The increasing use of learning outcomes in course outlines raises another point: How well do evaluations match up with the curriculum and pedagogy? To summarize an example from my book, suppose your course is supposed to develop face-to-face communication skills. Certainly, the basic terms and processes involved can be taught traditionally through lectures and slides, and student progress can initially be measured by straightforward tests. However, at some point students should be practising these skills and receiving feedback from their peers and the professor. The final evaluation on this module should involve role-play or an interview in which students demonstrate their attainment. A written exam might make them regurgitate some of the theory, but it will not reveal whether they have attained the skills. The outcome must influence both the pedagogy and the evaluation scheme.

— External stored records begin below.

Lemma computeLargeRegions_spec (regions : list MappedRegion) :
  sortedRegions regions ->
  Forall (fun r => gapFits (end_ r)) regions ->
  computeLargeRegions regions = largeRegions_spec regions.
Proof.
  destruct regions as [|front rest]; [reflexivity|].
  intros Hsorted Hfit. inversion Hfit as [|? ? Hf Hrest]; subst.
  destruct Hsorted as (Hse & _ & _).
  unfold computeLargeRegions, largeRegions_spec.
  cbn [coalesce_loop]. rewrite gap_test by exact Hf. cbn [snd fst].
  destruct (Z.ltb_spec (64 * pageSize) (start front - end_ front));
    [unfold pageSize in *; lia|].
  now rewrite coalesce_loop_spec.
Qed.

Lemma length_coalesce_spec (rest : list MappedRegion) :
  forall current,
  length (coalesce_spec current rest) = S (gapsBeyond (snd current) rest).
Proof.
  induction rest as [|r rest IH]; intros current; [reflexivity|].
  cbn [coalesce_spec gapsBeyond].
  destruct (64 * pageSize <? start r - snd current).
  - cbn [length]. now rewrite IH.
  - now rewrite IH.
Qed.

Lemma two_regions_65 (r1 r2 : MappedRegion) :
  0 <= start r1 <= end_ r1 -> is_u64 (start r2) ->
  start r2 = end_ r1 + 65 * pageSize ->
  computeLargeRegions [r1; r2] = [(start r1, end_ r1); (start r2, end_ r2)].
Proof.
  intros H1 H2 Hgap. unfold is_u64, pageSize in *.
  unfold computeLargeRegions. cbn [coalesce_loop fst snd].
  rewrite maxAllowedGap_value. unfold pageSize.
  rewrite wrap64_small by lia.
  destruct (Z.ltb_spec (end_ r1 + 64 * 4096) (start r1)); [lia|].
  destruct (Z.ltb_spec (end_ r1 + 64 * 4096) (start r2)); [|lia].
  reflexivity.
Qed.

Lemma two_regions_64 (r1 r2 : MappedRegion) :
  0 <= start r1 <= end_ r1 -> is_u64 (start r2) ->
  start r2 = end_ r1 + 64 * pageSize ->
  computeLargeRegions [r1; r2] = [(start r1, end_ r2)].
Proof.
  intros H1 H2 Hgap. unfold is_u64, pageSize in *.
  unfold computeLargeRegions. cbn [coalesce_loop fst snd].
  rewrite maxAllowedGap_value. unfold pageSize.
  rewrite wrap64_small by lia.
  destruct (Z.ltb_spec (end_ r1 + 64 * 4096) (start r1)); [lia|].
  destruct (Z.ltb_spec (end_ r1 + 64 * 4096) (start r2)); [lia|].
  reflexivity.
Qed.

End CoalesceFacts.

(** The coalescing below the top of the address space: on a sorted,
    non-overlapping region sequence
    whose end addresses stay at least 64 pages below [2^64], the scan of
    [updatePageInfo] yields exactly the large regions of the spec: it starts
    a new large region at a region exactly when the gap from the previous
    region's end to this region's start exceeds 64 pages, so the number of
    large regions is one more than the number of such gaps.  Two regions
    separated by exactly 65 pages give two large regions, two regions
    separated by exactly 64 pages give one. *)
Theorem coalescing_splits_beyond_64_pages :
  (forall regions,
     Mosaic.sortedRegions regions ->
     Forall (fun r => Mosaic.gapFits (Decoder.end_ r)) regions ->
     Mosaic.computeLargeRegions regions = Mosaic.largeRegions_spec regions /\
     (forall front rest, regions = front :: rest ->
        length (Mosaic.computeLargeRegions regions) =
        S (Mosaic.gapsBeyond (Decoder.end_ front) rest))) /\
  (forall r1 r2,
     0 <= Decoder.start r1 <= Decoder.end_ r1 -> is_u64 (Decoder.start r2) ->
     Decoder.start r2 = Decoder.end_ r1 + 65 * pageSize ->
     Mosaic.computeLargeRegions [r1; r2] =
     [(Decoder.start r1, Decoder.end_ r1); (Decoder.start r2, Decoder.end_ r2)]) /\
  (forall r1 r2,
     0 <= Decoder.start r1 <= Decoder.end_ r1 -> is_u64 (Decoder.start r2) ->
     Decoder.start r2 = Decoder.end_ r1 + 64 * pageSize ->
     Mosaic.computeLargeRegions [r1; r2] =
     [(Decoder.start r1, Decoder.end_ r2)]).
Proof.
  split; [|split; [exact two_regions_65 | exact two_regions_64]].
  intros regions Hsorted Hfit.
  pose proof (computeLargeRegions_spec regions Hsorted Hfit) as Heq.
  split; [exact Heq|].
  intros front rest ->. rewrite Heq. apply length_coalesce_spec.
Qed.

Lemma coalescing_splits_beyond_64_pages_witness :
  let r1 := Scenario.anonRegion in
  let r2 := {| Decoder.start := 0x3000 + 65 * 4096; Decoder.end_ := 0x3000 + 66 * 4096;
               Decoder.backingFile := []; Decoder.useCounts := [1];
               Decoder.combinedFlags := [2 ^ 31] |} in
  let r3 := {| Decoder.start := 0x3000 + 130 * 4096; Decoder.end_ := 0x3000 + 131 * 4096;
               Decoder.backingFile := []; Decoder.useCounts := [1];
               Decoder.combinedFlags := [2 ^ 31] |} in
  (Mosaic.sortedRegions [r1; r2; r3] /\
   Forall (fun r => Mosaic.gapFits (Decoder.end_ r)) [r1; r2; r3]) /\
  Mosaic.computeLargeRegions [r1; r2; r3] =
  [(0x1000, 0x3000); (0x3000 + 65 * 4096, 0x3000 + 131 * 4096)].
Proof.
  intros r1 r2 r3.
  assert (S : Mosaic.sortedRegions [r1; r2; r3]).
  { cbn. lia. }
  assert (F : Forall (fun r => Mosaic.gapFits (Decoder.end_ r)) [r1; r2; r3]).
  { repeat constructor; cbn; lia. }
  split; [split; [exact S | exact F]|].
  exact (proj1 (proj1 coalescing_splits_beyond_64_pages [r1; r2; r3] S F)).
Defined.

(** C5, the code at the failing input: the sequence with the single
    one-page region [(2^64 - 8192, 2^64 - 4096)] is sorted and
    non-overlapping and has no gap at all, so the coalescing of the spec
    gives one large region.  The scan yields two, both with the bounds of
    that region, because [largeRegion.second + maxAllowedGap] wraps around
    in 64 bits; the second one holds no region, and [updatePageInfo] stops
    at its own [assert(iMappedRegion < regions.size())]. *)
Lemma coalescing_wraps_at_top_of_address_space :
  Mosaic.sortedRegions [Scenario.topRegion] /\
  is_u64 (Decoder.start Scenario.topRegion) /\
  is_u64 (Decoder.end_ Scenario.topRegion) /\
  Wire.wireRegion Scenario.topRegion /\
  Mosaic.gapsBeyond (Decoder.end_ Scenario.topRegion) [] = 0%nat /\
  Mosaic.largeRegions_spec [Scenario.topRegion] =
  [(2 ^ 64 - 8192, 2 ^ 64 - 4096)] /\
  Mosaic.computeLargeRegions [Scenario.topRegion] =
  [(2 ^ 64 - 8192, 2 ^ 64 - 4096); (2 ^ 64 - 8192, 2 ^ 64 - 4096)] /\
  Mosaic.updatePageInfo [Scenario.topRegion] = Fault AssertFailed.
Proof.
  split; [cbn; lia|].
  split; [unfold is_u64; cbn; lia|].
  split; [unfold is_u64; cbn; lia|].
  split; [closed_prop|].
  split; [reflexivity|].
  split; [reflexivity|].
  split; [reflexivity|].
  vm_compute. reflexivity.
Qed.


Section RowCountFacts.

Import Decoder Mosaic.

Lemma rowsOfLargeRegion_spec (lr : Z * Z) :
  spanOk lr -> rowsOfLargeRegion lr = ceilDiv (pagesInSpan lr) 512.
Proof.
  intros [[H0 H1] H2]. unfold rowsOfLargeRegion, ceilDiv, pagesInSpan.
  unfold s_columnCount, pageSize.
  rewrite (wrap64_small (snd lr - fst lr)) by lia.
  assert (Hq : 0 <= (snd lr - fst lr) / 4096 < 2 ^ 52).
  { split; [apply Z.div_pos; lia|].
    apply Z.div_lt_upper_bound; lia. }
  rewrite wrap64_small by lia.
  f_equal. lia.
Qed.

Lemma rowsOfLargeRegion_nonneg (lr : Z * Z) :
  spanOk lr -> 0 <= ceilDiv (pagesInSpan lr) 512.
Proof.
  intros [[H0 H1] H2]. unfold ceilDiv, pagesInSpan, pageSize.
  apply Z.div_pos; [|lia].
  assert (0 <= (snd lr - fst lr) / 4096) by (apply Z.div_pos; lia). lia.
Qed.

Lemma rowCount_fold (lrs : list (Z * Z)) :
  forall init,
  Forall spanOk lrs ->
  fold_left (fun rowCount largeRegion =>
               wrap32 (wrap64 (rowCount + rowsOfLargeRegion largeRegion)))
            lrs (wrap32 init)
  = wrap32 (init + sumRows lrs).
Proof.
  induction lrs as [|lr lrs IH]; intros init Hok.
  - cbn. now rewrite Z.add_0_r.
  - inversion Hok as [|? ? Hlr Hlrs]; subst.
    cbn [fold_left]. unfold sumRows. cbn [map fold_right]. fold (sumRows lrs).
    rewrite rowsOfLargeRegion_spec by exact Hlr.
    assert (Hw : wrap32 (wrap64 (wrap32 init + ceilDiv (pagesInSpan lr) 512))
                 = wrap32 (init + ceilDiv (pagesInSpan lr) 512)).
    { unfold wrap32, wrap64.
      rewrite Z.mod_mod_divide by (exists (2 ^ 32); reflexivity).
      now rewrite Z.add_mod_idemp_l by lia. }
    rewrite Hw, IH by exact Hlrs.
    f_equal. lia.
Qed.

Lemma computeRowCount_mod (lrs : list (Z * Z)) :
  Forall spanOk lrs ->
  computeRowCount lrs = wrap32 (rowCount_spec lrs).
Proof.
  intros Hok. unfold computeRowCount, rowCount_spec. fold (sumRows lrs).
  assert (Hinit : wrap32 (wrap64 (wrap64 (Z.of_nat (length lrs) - 1)
                                  * tilesPerSeparator))
                  = wrap32 (2 * (Z.of_nat (length lrs) - 1))).
  { unfold wrap32, wrap64, tilesPerSeparator.
    set (n := Z.of_nat (length lrs) - 1).
    rewrite Z.mod_mod_divide by (exists (2 ^ 32); reflexivity).
    rewrite <- (Z.mul_mod_idemp_l (n mod 2 ^ 64) 2 (2 ^ 32)) by lia.
    rewrite Z.mod_mod_divide by (exists (2 ^ 32); reflexivity).
    rewrite Z.mul_mod_idemp_l by lia.
    f_equal. lia. }
  rewrite Hinit, rowCount_fold by exact Hok.
  f_equal. lia.
Qed.

End RowCountFacts.

(** C6 (as the code has it): for every list of large regions (each with
    [first <= second], 64-bit addresses) the computed row count is the sum
    over the large regions of [ceil(pagesInSpan / 512)] plus 2 separator
    rows between consecutive large regions and none behind the last one,
    reduced modulo [2^32] because [rowCount] is a 32-bit unsigned integer;
    for a non-empty list it is that sum itself whenever the sum is below
    [2^32].  A single large region of exactly 512 pages gives exactly 1
    row and no separator row; a single mapped region of exactly 512 pages
    that ends at least 64 pages below [2^64] is coalesced into one such
    large region. *)
Theorem rowCount_is_sum_of_ceilings :
  (forall largeRegions,
     Forall Mosaic.spanOk largeRegions ->
     Mosaic.computeRowCount largeRegions
       = (Mosaic.rowCount_spec largeRegions) mod 2 ^ 32 /\
     (largeRegions <> [] -> Mosaic.rowCount_spec largeRegions < 2 ^ 32 ->
      Mosaic.computeRowCount largeRegions = Mosaic.rowCount_spec largeRegions)) /\
  (forall first,
     0 <= first -> first + 512 * pageSize < 2 ^ 64 ->
     Mosaic.pagesInSpan (first, first + 512 * pageSize) = 512 /\
     Mosaic.computeRowCount [(first, first + 512 * pageSize)] = 1 /\
     Mosaic.sumRows [(first, first + 512 * pageSize)] = 1 /\
     Mosaic.rowCount_spec [(first, first + 512 * pageSize)]
     - Mosaic.sumRows [(first, first + 512 * pageSize)] = 0) /\
  (forall r,
     0 <= Decoder.start r ->
     Decoder.end_ r = Decoder.start r + 512 * pageSize ->
     Mosaic.gapFits (Decoder.end_ r) ->
     Mosaic.computeLargeRegions [r] = [(Decoder.start r, Decoder.end_ r)] /\
     Mosaic.computeRowCount (Mosaic.computeLargeRegions [r]) = 1 /\
     2 * (Z.of_nat (length (Mosaic.computeLargeRegions [r])) - 1) = 0).
Proof.
  assert (Hgen : forall largeRegions,
     Forall Mosaic.spanOk largeRegions ->
     Mosaic.computeRowCount largeRegions
       = (Mosaic.rowCount_spec largeRegions) mod 2 ^ 32 /\
     (largeRegions <> [] -> Mosaic.rowCount_spec largeRegions < 2 ^ 32 ->
      Mosaic.computeRowCount largeRegions = Mosaic.rowCount_spec largeRegions)).
  { intros largeRegions Hok.
    pose proof (computeRowCount_mod largeRegions Hok) as Hmod.
    unfold wrap32 in Hmod.
    split; [exact Hmod|].
    intros Hne Hlt. rewrite Hmod. apply Z.mod_small. split; [|exact Hlt].
    unfold Mosaic.rowCount_spec.
    assert (Hs : 0 <= Mosaic.sumRows largeRegions).
    { clear Hmod Hne Hlt. unfold Mosaic.sumRows.
      induction Hok as [|lr lrs Hlr _ IH]; [cbn; lia|].
      cbn [map fold_right].
      pose proof (rowsOfLargeRegion_nonneg lr Hlr). lia. }
    destruct largeRegions; [contradiction|]. cbn [length]. lia. }
  split; [exact Hgen|].
  assert (Hone : forall first,
     0 <= first -> first + 512 * pageSize < 2 ^ 64 ->
     Mosaic.pagesInSpan (first, first + 512 * pageSize) = 512 /\
     Mosaic.computeRowCount [(first, first + 512 * pageSize)] = 1 /\
     Mosaic.sumRows [(first, first + 512 * pageSize)] = 1 /\
     Mosaic.rowCount_spec [(first, first + 512 * pageSize)]
     - Mosaic.sumRows [(first, first + 512 * pageSize)] = 0).
  { intros first H0 Htop.
    assert (Hok : Forall Mosaic.spanOk [(first, first + 512 * pageSize)]).
    { constructor; [|constructor].
      unfold Mosaic.spanOk, pageSize in *. cbn [fst snd]. lia. }
    assert (Hpages : Mosaic.pagesInSpan (first, first + 512 * pageSize) = 512).
    { unfold Mosaic.pagesInSpan. cbn [fst snd].
      replace (first + 512 * pageSize - first) with (512 * pageSize) by lia.
      reflexivity. }
    assert (Hsum : Mosaic.sumRows [(first, first + 512 * pageSize)] = 1).
    { unfold Mosaic.sumRows. cbn [map fold_right]. rewrite Hpages.
      reflexivity. }
    split; [exact Hpages|].
    split; [|split; [exact Hsum|]].
    - destruct (Hgen _ Hok) as [Hmod _]. rewrite Hmod.
      unfold Mosaic.rowCount_spec. rewrite Hsum. reflexivity.
    - unfold Mosaic.rowCount_spec. cbn [length]. lia. }
  split; [exact Hone|].
  intros r H0 Hend Hfit.
  assert (Hlr : Mosaic.computeLargeRegions [r]
                = [(Decoder.start r, Decoder.end_ r)]).
  { rewrite computeLargeRegions_spec; [reflexivity| |now constructor].
    cbn. unfold pageSize in *. lia. }
  rewrite Hlr. split; [reflexivity|]. split; [|reflexivity].
  assert (Hok : Forall Mosaic.spanOk [(Decoder.start r, Decoder.end_ r)]).
  { constructor; [|constructor].
    destruct Hfit as [Hf0 Hf1]. unfold Mosaic.spanOk, pageSize in *.
    cbn [fst snd]. lia. }
  destruct (Hgen _ Hok) as [Hmod _]. rewrite Hmod.
  unfold Mosaic.rowCount_spec, Mosaic.sumRows, Mosaic.ceilDiv, Mosaic.pagesInSpan.
  cbn [map fold_right length fst snd]. rewrite Hend.
  replace (Decoder.start r + 512 * pageSize - Decoder.start r)
    with (512 * pageSize) by lia.
  reflexivity.
Qed.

Here is one more example. A professor introduces a new topic in the course. The questions posed in open discussion are mostly low on the cognitive taxonomy, requiring only recall or comprehension. Students do well on early quizzes, again at lower levels of thinking. But then there is an assignment that requires them to analyze a case study, make recommendations, and defend them. Most students perform poorly on this. Is this their fault for not studying enough? Or, did the professor neglect the scaffolding necessary to bring them up to the level of thinking required in the assignment by not asking harder questions or discussing short case studies? If so, the flaw in pedagogy produced the results of the evaluation.

Conclusion

Overall, the process of writing this book reminded me what a complex art teaching is. I do not call it a “science,” because many popular theories of education have never been proven by research. They are used because they work, as least for most subjects. In the book, I focus on practical skills, including classroom management, course and lesson planning, using learning technologies, developing a good teacher presence, managing groups, and teaching online as well as face-to-face. There is a chapter summarizing theories that have influenced the current constructivist, student-centered approaches, one on what recent brain research tells us about learning, and another giving advice from experienced teachers. My hope is that some new faculty—and perhaps a few mid-career ones ready to rethink some of their assumptions and practices—will find the book useful as they continue to develop their own art.

John Oughton is the author of Higher Teaching: A Handbook for New Post-secondary Faculty (2021). He taught English and general education at Toronto-area colleges and then spent 10 years as a Professor of Learning and Teaching at Centennial College.